The biggest challenge is faced by specialty retailers, he said, especially in an era where the mall has become “archaic.”
“They’re dependent on the overall tenant mix — Walmart isn’t dependent on the other guys, while Williams Sonoma is very dependent,” he said, noting that, while a Walmart store has maybe a 2% chance of failure to perform against expectations, for others it’s 50/50. “There are so many more errors on store count and store placement on that side of the business because there’s a combined set of variables that are really hard to get right. The two things that most don’t know how to factor in is the impact of place and the quality of the venue. What it feels like to be in it.”
Start figuring it out, is what NPD’s Powell might say. Rather than opening stores (perhaps aside from the direct-to-consumer digital natives that have few or none), retailers should be strategically contemplating closing them as part of a five-year “ruthless rationalization” plan that pares down 20% to 25% of the fleet, according to Powell. Stores that stay open should be “actually making a decent profit” and provide customers with an elevated experience, which he said includes a “fun” environment with attentive associates “who are able to express why the products are in the store and why they’re meaningful to the consumer.”
Just right
That appears to be the approach at Best Buy. The electronics retailer has trimmed about 100 big-box locations in the last decade or so, from “just under 980,” with 18 closing in recent weeks, taking advantage of lease renewals to reevaluate its footprint, according to a recent report from the Minneapolis Star-Tribune. The retailer also shuttered all of its nearly 260 stand-alone mobile stores last year. Still, Mike Mohan, president and chief operating officer, at the company’s annual investor conference in September, called stores “vital to our strategy.”

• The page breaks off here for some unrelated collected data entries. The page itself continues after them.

(* ===== verification/Query.v ===== *)
(** The parts of Go's [net/url] the pagination cursor uses: query escaping,
    [url.Values] and its encoding, and [url.ParseQuery]. *)
From S2P Require Import Prelude GoStrings Errors.

Local Open Scope N_scope.

(** ** Definitions *)

(** The bytes [url.QueryEscape] leaves alone: letters, digits, [-_.~]. *)
Definition unreserved (c : ascii) : bool :=
  let n := N_of_ascii c in
  bool_decide ((65 ≤ n ∧ n ≤ 90) ∨ (97 ≤ n ∧ n ≤ 122) ∨ (48 ≤ n ∧ n ≤ 57)
    ∨ n = 45 ∨ n = 95 ∨ n = 46 ∨ n = 126).

Definition upperhex (n : N) : ascii :=
  byte_of (if decide (n < 10) then 48 + n else 55 + n).

Definition unhex (c : ascii) : option N :=
  let n := N_of_ascii c in
  if decide (48 ≤ n ∧ n ≤ 57) then Some (n - 48)
  else if decide (97 ≤ n ∧ n ≤ 102) then Some (n - 87)
  else if decide (65 ≤ n ∧ n ≤ 70) then Some (n - 55)
  else None.

Definition escape_byte (c : ascii) : bytes :=
  if unreserved c then [c]
  else if decide (c = " "%char) then ["+"%char]
  else let n := N_of_ascii c in ["%"%char; upperhex (n / 16); upperhex (n mod 16)].

Definition QueryEscape (s : string) : bytes := to_bytes s ≫= escape_byte.

Fixpoint unescape (s : bytes) : option bytes :=
  match s with
  | [] => Some []
  | c :: rest =>
    if decide (c = "%"%char) then
      match rest with
      | h :: l :: rest =>
        x ← unhex h; y ← unhex l; r ← unescape rest; Some (byte_of (x * 16 + y) :: r)
      | _ => None
      end
    else
      r ← unescape rest;
      Some ((if decide (c = "+"%char) then " "%char else c) :: r)
  end.

(** [url.QueryUnescape]. *)
Definition QueryUnescape (s : bytes) : result string :=
  match unescape s with
  | Some b => Ok (of_bytes b)
  | None => Err (ExtError "invalid URL escape")
  end.

(** [url.Values], and its [nil]. *)
Abbreviation Values := (gmap string (list string)).

(** [v.Get(key)] and [v.Set(key, value)]. *)
Definition Values_Get (v : Values) (key : string) : string :=
  default "" (v !! key ≫= head).
Definition Values_Set (v : Values) (key value : string) : Values :=
  <[key := [value]]> v.

(** The body of [ParseQuery]: one [key=value] segment; the first error is
    kept, and the segment that has one is skipped. *)
Definition parse_segment (seg : bytes) (m : Values) (err : option error)
    : Values * option error :=
  let fail e := (m, Some (default e err)) in
  if ContainsByte seg ";" then (m, Some (ExtError "invalid semicolon separator in query"))
  else if decide (seg = []) then (m, err)
  else
    let '(k, v, _) := Cut seg "=" in
    match QueryUnescape k with
    | Ok k =>
      match QueryUnescape v with
      | Ok v => (<[k := default [] (m !! k) ++ [v]]> m, err)
      | Err e => fail e
      | Panic _ => (m, err)
      end
    | Err e => fail e
    | Panic _ => (m, err)
    end.

(** Its loop; every iteration consumes at least one byte of the query. *)
Fixpoint parse_loop (fuel : nat) (query : bytes) (m : Values) (err : option error)
    : Values * option error :=
  match fuel, query with
  | O, _ | _, [] => (m, err)
  | S fuel, _ =>
    let '(seg, query, _) := Cut query "&" in
    let '(m, err) := parse_segment seg m err in
    parse_loop fuel query m err
  end.

(** [url.ParseQuery]: the values, or the first error. *)
Definition ParseQuery (query : string) : result Values :=
  let b := to_bytes query in
  match parse_loop (length b) b ∅ None with
  | (m, None) => Ok m
  | (_, Some e) => Err e
  end.

Definition encode_pair (p : string * string) : bytes :=
  QueryEscape p.1 ++ "="%char :: QueryEscape p.2.

Fixpoint encode_pairs (ps : list (string * string)) : bytes :=
  match ps with
  | [] => []
  | [p] => encode_pair p
  | p :: ps => encode_pair p ++ "&"%char :: encode_pairs ps
  end.

(** The keys of a map in increasing order. *)
Definition sorted_keys {V} (m : gmap string V) : list string :=
  merge_sort str_le (map_to_list m).*1.

Definition pairs_of (v : Values) : list (string * string) :=
  sorted_keys v ≫= λ k, (k,.) <$> default [] (v !! k).

(** [v.Encode()]: the pairs sorted by key. *)
Definition Values_Encode (v : Values) : string := of_bytes (encode_pairs (pairs_of v)).

(** ** Escaping *)

(** A property of every byte, by enumeration. *)
Lemma byte_forall (P : ascii → bool) :
  forallb (P ∘ byte_of) (N.of_nat <$> seq 0 256) = true → ∀ c, P c = true.
Proof.
  intros H c. rewrite <-(ascii_N_embedding c).
  apply (N_forall_below 256 _ H), N_ascii_bounded.
Qed.

(** The separators of a query. *)
Definition separators : bytes := ["&"; ";"; "="]%char.

Definition escape_byte_ok (c : ascii) : bool :=
  bool_decide (unescape (escape_byte c) = Some [c]) &&
  forallb (λ d, bool_decide (d ∉ separators)) (escape_byte c).

Lemma escape_byte_spec c : escape_byte_ok c = true.
Proof. revert c. apply byte_forall. by vm_compute. Qed.

Lemma unescape_byte_app c s :
  unescape (escape_byte c ++ s) = (c ::.) <$> unescape s.
Proof.
  pose proof (escape_byte_spec c) as [H _]%andb_true_iff.
  apply bool_decide_eq_true in H. revert H. unfold escape_byte.
  destruct (unreserved c) eqn:Eu.
  - simpl. case_decide as Ec; [by subst c|].
    case_decide; simpl; intros; simplify_eq. by destruct (unescape s).
  - case_decide; simpl; intros; simplify_eq; [by destruct (unescape s)|].
    destruct (unhex (upperhex (N_of_ascii c / 16))) as [x|]; [|done]. simpl in *.
    destruct (unhex (upperhex (N_of_ascii c mod 16))) as [y|]; [|done]. simpl in *.
    simplify_eq. destruct (unescape s); simpl; congruence.
Qed.

Lemma unescape_escape s : unescape (QueryEscape s) = Some (to_bytes s).
Proof.
  unfold QueryEscape. induction (to_bytes s) as [|c b IH]; [done|].
  by rewrite bind_cons, unescape_byte_app, IH.
Qed.

Theorem QueryUnescape_Escape s : QueryUnescape (QueryEscape s) = Ok s.
Proof. unfold QueryUnescape. by rewrite unescape_escape, of_to_bytes. Qed.

Lemma escape_no_separator s c : c ∈ separators → c ∉ QueryEscape s.
Proof.
  intros Hc (d & Hd & _)%list_elem_of_bind.
  pose proof (escape_byte_spec d) as [_ H]%andb_true_iff.
  rewrite forallb_forall in H. apply list_elem_of_In, H in Hd.
  by apply bool_decide_eq_true in Hd.
Qed.

(** ** Parsing an encoding *)

Definition add_pair (m : Values) (p : string * string) : Values :=
  <[p.1 := default [] (m !! p.1) ++ [p.2]]> m.

Lemma encode_pair_sep p c : c ∈ ["&"; ";"]%char → c ∉ encode_pair p.
Proof.
  intros Hc. assert (c ∈ separators ∧ c ≠ "="%char) as [Hs Hne].
  { repeat (apply elem_of_cons in Hc as [->|Hc]); [by split; [left|]|..].
    - split; [right; by left|done].
    - by apply elem_of_nil in Hc. }
  unfold encode_pair. rewrite elem_of_app, elem_of_cons.
  pose proof (escape_no_separator p.1 c Hs).
  pose proof (escape_no_separator p.2 c Hs). tauto.
Qed.

Lemma parse_segment_encode p m err :
  parse_segment (encode_pair p) m err = (add_pair m p, err).
Proof.
  unfold parse_segment, ContainsByte.
  rewrite bool_decide_false by (apply encode_pair_sep; right; by left).
  rewrite decide_False by (unfold encode_pair; by destruct (QueryEscape p.1)).
  unfold encode_pair at 1. rewrite Cut_app.
  - rewrite !QueryUnescape_Escape. done.
  - apply escape_no_separator. do 2 right. by left.
Qed.

Lemma encode_pair_not_nil p : encode_pair p ≠ [].
Proof. unfold encode_pair. by destruct (QueryEscape p.1). Qed.

Lemma parse_loop_encode fuel ps m :
  (length (encode_pairs ps) ≤ fuel)%nat →
  parse_loop fuel (encode_pairs ps) m None = (foldl add_pair m ps, None).
Proof.
  revert fuel m. induction ps as [|p ps IH]; intros fuel m Hf; [by destruct fuel|].
  pose proof (encode_pair_not_nil p) as Hne.
  destruct ps as [|q ps]; [cbn [encode_pairs] in *|].
  - destruct fuel; [destruct (encode_pair p); simpl in *; [done|lia]|].
    simpl. destruct (encode_pair p) as [|c b] eqn:E; [done|]. rewrite <-E.
    rewrite Cut_none, parse_segment_encode; [by destruct fuel|].
    apply encode_pair_sep. by left.
  - change (encode_pairs (p :: q :: ps))
      with (encode_pair p ++ "&"%char :: encode_pairs (q :: ps)) in *.
    rewrite length_app, length_cons in Hf.
    destruct fuel; [lia|]. cbn [parse_loop].
    destruct (encode_pair p ++ _) as [|c b] eqn:E.
    { by apply app_eq_nil in E as [? ?]. }
    rewrite <-E, Cut_app by (apply encode_pair_sep; by left).
    rewrite parse_segment_encode, IH; [done|lia].
Qed.

(** ** The values of a list of pairs *)

Definition values_of (k : string) (ps : list (string * string)) : list string :=
  (filter (λ p, p.1 = k) ps).*2.

Lemma foldl_add_pair_lookup ps m k :
  foldl add_pair m ps !! k =
    match values_of k ps with
    | [] => m !! k
    | vs => Some (default [] (m !! k) ++ vs)
    end.
Proof.
  revert m. induction ps as [|[k' v'] ps IH]; intros m; [done|]. simpl.
  rewrite IH. unfold values_of, add_pair; simpl.
  destruct (decide (k' = k)) as [->|Hne].
  - rewrite filter_cons_True, fmap_cons, lookup_insert_eq by done.
    destruct ((filter _ ps).*2); simpl; [done|]. by rewrite <-app_assoc.
  - by rewrite filter_cons_False, lookup_insert_ne by done.
Qed.

Lemma values_of_app k ps qs : values_of k (ps ++ qs) = values_of k ps ++ values_of k qs.
Proof. unfold values_of. by rewrite filter_app, fmap_app. Qed.

Lemma values_of_key k k' vs :
  values_of k ((k',.) <$> vs) = if decide (k' = k) then vs else [].
Proof.
  unfold values_of. induction vs as [|v vs IH]; [by case_decide|].
  rewrite fmap_cons. case_decide.
  - rewrite filter_cons_True, fmap_cons by done. by f_equal.
  - by rewrite filter_cons_False by done.
Qed.

Lemma values_of_keys k (v : Values) ks : NoDup ks →
  values_of k (ks ≫= λ k, (k,.) <$> default [] (v !! k)) =
    if decide (k ∈ ks) then default [] (v !! k) else [].
Proof.
  induction 1 as [|k' ks Hni _ IH]; [done|].
  rewrite bind_cons, values_of_app, values_of_key, IH.
  destruct (decide (k' = k)) as [->|Hne].
  - rewrite decide_False by done. rewrite decide_True by (by left).
    by rewrite app_nil_r.
  - simpl. destruct (decide (k ∈ ks)) as [?|Hk].
    + by rewrite decide_True by (by right).
    + rewrite decide_False; [done|]. by intros [?|?]%elem_of_cons.
Qed.

Lemma sorted_keys_elem {V} (m : gmap string V) k :
  k ∈ sorted_keys m ↔ is_Some (m !! k).
Proof.
  unfold sorted_keys. rewrite merge_sort_Permutation, list_elem_of_fmap. split.
  - intros ([k' x] & -> & Hx%elem_of_map_to_list). by exists x.
  - intros [x Hx]. exists (k, x). by rewrite elem_of_map_to_list.
Qed.

Lemma sorted_keys_NoDup {V} (m : gmap string V) : NoDup (sorted_keys m).
Proof. unfold sorted_keys. rewrite merge_sort_Permutation. apply NoDup_fst_map_to_list. Qed.

(** Decoding an encoding gives the values back; a key with no value is lost. *)
Theorem ParseQuery_Encode (v : Values) :
  ParseQuery (Values_Encode v) = Ok (filter (λ kv, kv.2 ≠ []) v).
Proof.
  unfold ParseQuery, Values_Encode. rewrite to_of_bytes, parse_loop_encode by lia.
  f_equal. apply map_eq. intros k. rewrite foldl_add_pair_lookup, lookup_empty; simpl.
  unfold pairs_of. rewrite values_of_keys by apply sorted_keys_NoDup.
  rewrite map_lookup_filter.
  destruct (decide (k ∈ sorted_keys v)) as [[vs Hv]%sorted_keys_elem|Hk].
  - rewrite Hv; simpl. by destruct vs.
  - rewrite sorted_keys_elem in Hk. by apply eq_None_not_Some in Hk as ->.
Qed.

“Our stores play multiple powerful roles,” he said, per a Seeking Alpha transcript. “Every one of our stores acts as a hub where we can ship products, customers can pick up products, customers can get products serviced, and they are the premier place to demonstrate technology solutions that meet customers’ needs.”
As the industry corrects for its profligate buildup of brick and mortar and adjusts for the ongoing rise of e-commerce, however, it’s important to realize how essential the physical channel is, according to Amir Zwickel, co-founder and chief real estate officer at Showfields, a four-story, 14,707-square-foot building in New York City’s NoHo shopping district that provides (mostly, but not only) digital native brands with what is sometimes their first physical space. Showfields offers purposeful, compelling experiences for customers and practical flexibility for brands that are hard to find in traditional retail settings — but that could be possible anywhere, he said.
“If 10 years ago every brand needed to understand that they needed a website and five years ago every brand needed to have e-commerce, every brand today needs to understand that they do need a phyiscal touchpoint,” he told Retail Dive in an interview. “We all understand that one is not ideal without the other.”